Non è dato poi capire che cosa sia realmente cambiato negli Usa in questi quasi dodici mesi, se non la pandemia – che dovremmo «ringraziare», ahimé, se nella cruda Europa ha permesso finora la sospensione del patto di stabilità – finalmente riconosciuta dopo il negazionismo di Stato trumpiano e per la quale vengono impegnati montagne di finanziamenti. Ma la stagione americana resta attraversata da diseguaglianze profonde, di reddito, di razza, di genere – per non dire della guerra civile strisciante che l’attraversa -, mentre in numerosi Stati viene rimesso in discussione anche il diritto di voto. Per i migranti Biden riedita la politica trumpiana del respingimento e del Muro per la marea umana in fuga dall’America centrale e dall’America latina verso i confini del Messico.
Ma l’ipocrisia americana è inarrestabile: ha avviato sanzioni contro la Bielorussia per il suo ruolo vergognoso nella pressione dei profughi afghani alla frontiera polacca usandoli come squallida arma politica, mentre gli Usa stabiliscono un nuovo rapporto politico-istituzionale di forza con Messico e America centrale basato sui respingimenti dei migranti e in forza del Muro americano alla frontiera. Parafrasando Orwell e guardando le tendopoli nostrane ora al gelo, dal Pas de Calais, a Ventimiglia, al confine di fili spinati spagnolo, ai boschi polacchi, alla Bosnia, se il presidente bielorusso Lukashenko è un porco come distinguerlo dai maiali europei e occidentali?
Nonostante tutto questo Biden si è fatto promotore di un «summit per la democrazia» esclusivo dei cattivi e dei nuovi nemici, riproponendo gli Usa come faro, senza avere risolto alcuno dei problemi che ha in casa, e scegliendo come interlocutori altri «fari» quali Bolsonaro, Erdogan, il Pakistan, il governo polacco sotto infrazione dalla Corte Ue per violazione dello stato di diritto. Un’operazione che il settimanale Time ha definito una «vetta di ipocrisia».

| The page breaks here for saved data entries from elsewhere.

(** [handleProcessAudio] from the [await] on: the [try] body when
    [uploadAudio] returns, the [catch] when it throws. *)
Definition handleProcessAudio_resume (r : Result UploadAudioResponse) : Action :=
  setUpload None >>
  match r with
  | Returns data =>
      setTaskId (Some (task_id data)) >> setAudioMetadata (Some data)
      >> setProgress 100 >> setTimeout Processed 400
  | Throws err =>
      setError (Some (match err with
                      | ErrorInstance message => message
                      | OtherValue => js "Upload failed"
                      end))
      >> setState AudioUploaded
  end.

Definition handleGenerateVoice : Action := fun w =>
  match taskId w with
  | Some task =>
      if truthy task && truthy (trim (scriptText w)) then
        (setState Generating >> setProgress 0
         >> setGenerationStage (js "Initializing") >> setError None
         >> newEventSource task (trim (scriptText w))) w
      else w
  | None => w
  end.

(** The three listeners [handleGenerateVoice] adds to the source it has just
    opened; [i] is that source.  [parsed] is [JSON.parse(e.data)], [None] when
    it throws: the listener then ends there, before any update. *)
Definition onProgress (parsed : option ProgressEvent) : Action :=
  match parsed with
  | Some data =>
      setProgress (pe_progress data)
      >> setGenerationStage (if truthy (pe_stage data) then pe_stage data else js "")
  | None => skip
  end.

Definition onComplete (i : nat) (parsed : option CompleteEvent) : Action :=
  match parsed with
  | Some data =>
      setOutputMetadata (Some data) >> setProgress 100
      >> closeSource i >> setEventSourceRef None >> setTimeout Complete 600
  | None => skip
  end.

A riprova, nello stesso giorno del summit è arrivata la nuova sentenza contro Julian Assange, che con Wikileaks è stato il «giornalista diffuso» che ha rivelato i crimini delle guerre occidentali in Iraq e Afghanistan. Ora Assange è estradabile negli Stati uniti. Lo aspetta un tribunale per accusarlo di tradimento. Con lui è colpita a morte la libertà d’informazione, cuore di ogni democrazia. Il faro americano resta spento.